◆ Work item ◆
There is a line containing "unfold bounded, canonical_mantissa, fexp, emin." in the entries below. Repeat that line and every line after it exactly, and nothing more.

(Saved data entries)

Lemma fsub_dyf (a b e : Z) : mant a -> mant b -> mant (a - b) -> expo e ->
  fsub (dyf a e) (dyf b e) = dyf (a - b) e.
Proof.
  intros Ha Hb Hab He.
  destruct (decide (b = 0)) as [->|Hnb].
  { rewrite Z.sub_0_r. destruct (decide (a = 0)) as [->|Hna]; [reflexivity|].
    by destruct (dyf_finite a e Ha He Hna) as (M & E & _ & _ & _ & ->). }
  destruct (dyf_finite b e Hb He Hnb) as (M2 & E2 & _ & HE2 & HM2 & Hy).
  destruct (decide (a = 0)) as [->|Hna].
  { rewrite Hy. simpl. unfold dyf. rewrite Z.sub_0_l in *.
    destruct (dyf_finite (- b) e Hab He ltac:(lia)) as (M & E & HbM & HE & HM & Hr).
    unfold dyf in Hr, Hy. rewrite Hr.
    destruct b as [|p|p]; [done| |]; simpl in Hr, Hy |- *;
      unfold binary_round in *; destruct (shl_align _ _ _); simpl in *;
      unfold binary_round_aux in *; destruct (shr_fexp _ _ _ _ _) as [? ?];
      destruct (shr_fexp _ _ _ _ _) as [[[] ? ?] ?]; simpl in *; try congruence;
      destruct (_ <=? _); congruence. }
  destruct (dyf_finite a e Ha He Hna) as (M1 & E1 & _ & HE1 & HM1 & Hx).
  rewrite Hx, Hy. unfold fsub, SFsub.
  rewrite (align_dyf a e), (align_dyf b e) by (done || lia).
  rewrite <- Z.mul_sub_distr_r.
  replace (Z.min E1 E2) with (e - (e - Z.min E1 E2)) at 2 by lia.
  apply normalize_scaled; (done || lia).
Qed.

(** Canonical mantissas have 53 bits unless the exponent is the smallest. *)
Lemma bounded_mant (M : positive) (E : Z) : bounded 53 1024 M E = true ->
  Zpos M < 2 ^ 53 /\ -1074 <= E <= 971 /\ (-1074 < E -> 2 ^ 52 <= Zpos M).
Proof.
  unfold bounded, canonical_mantissa, fexp, emin. intros Hb.
  apply andb_true_iff in Hb as [Hc Hl]. apply Z.eqb_eq in Hc. apply Z.leb_le in Hl.
  rewrite digits2_log2 in Hc.
  assert (Z.log2 (Zpos M) < 53) by lia.
  split; [by apply Z.log2_lt_pow2|]. split; [lia|]. intros HE.
  apply Z.log2_le_pow2; lia.
Qed.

◆ Result below ◆
  unfold bounded, canonical_mantissa, fexp, emin. intros Hb.
  apply andb_true_iff in Hb as [Hc Hl]. apply Z.eqb_eq in Hc. apply Z.leb_le in Hl.
  rewrite digits2_log2 in Hc.
  assert (Z.log2 (Zpos M) < 53) by lia.
  split; [by apply Z.log2_lt_pow2|]. split; [lia|]. intros HE.
  apply Z.log2_le_pow2; lia.
Qed.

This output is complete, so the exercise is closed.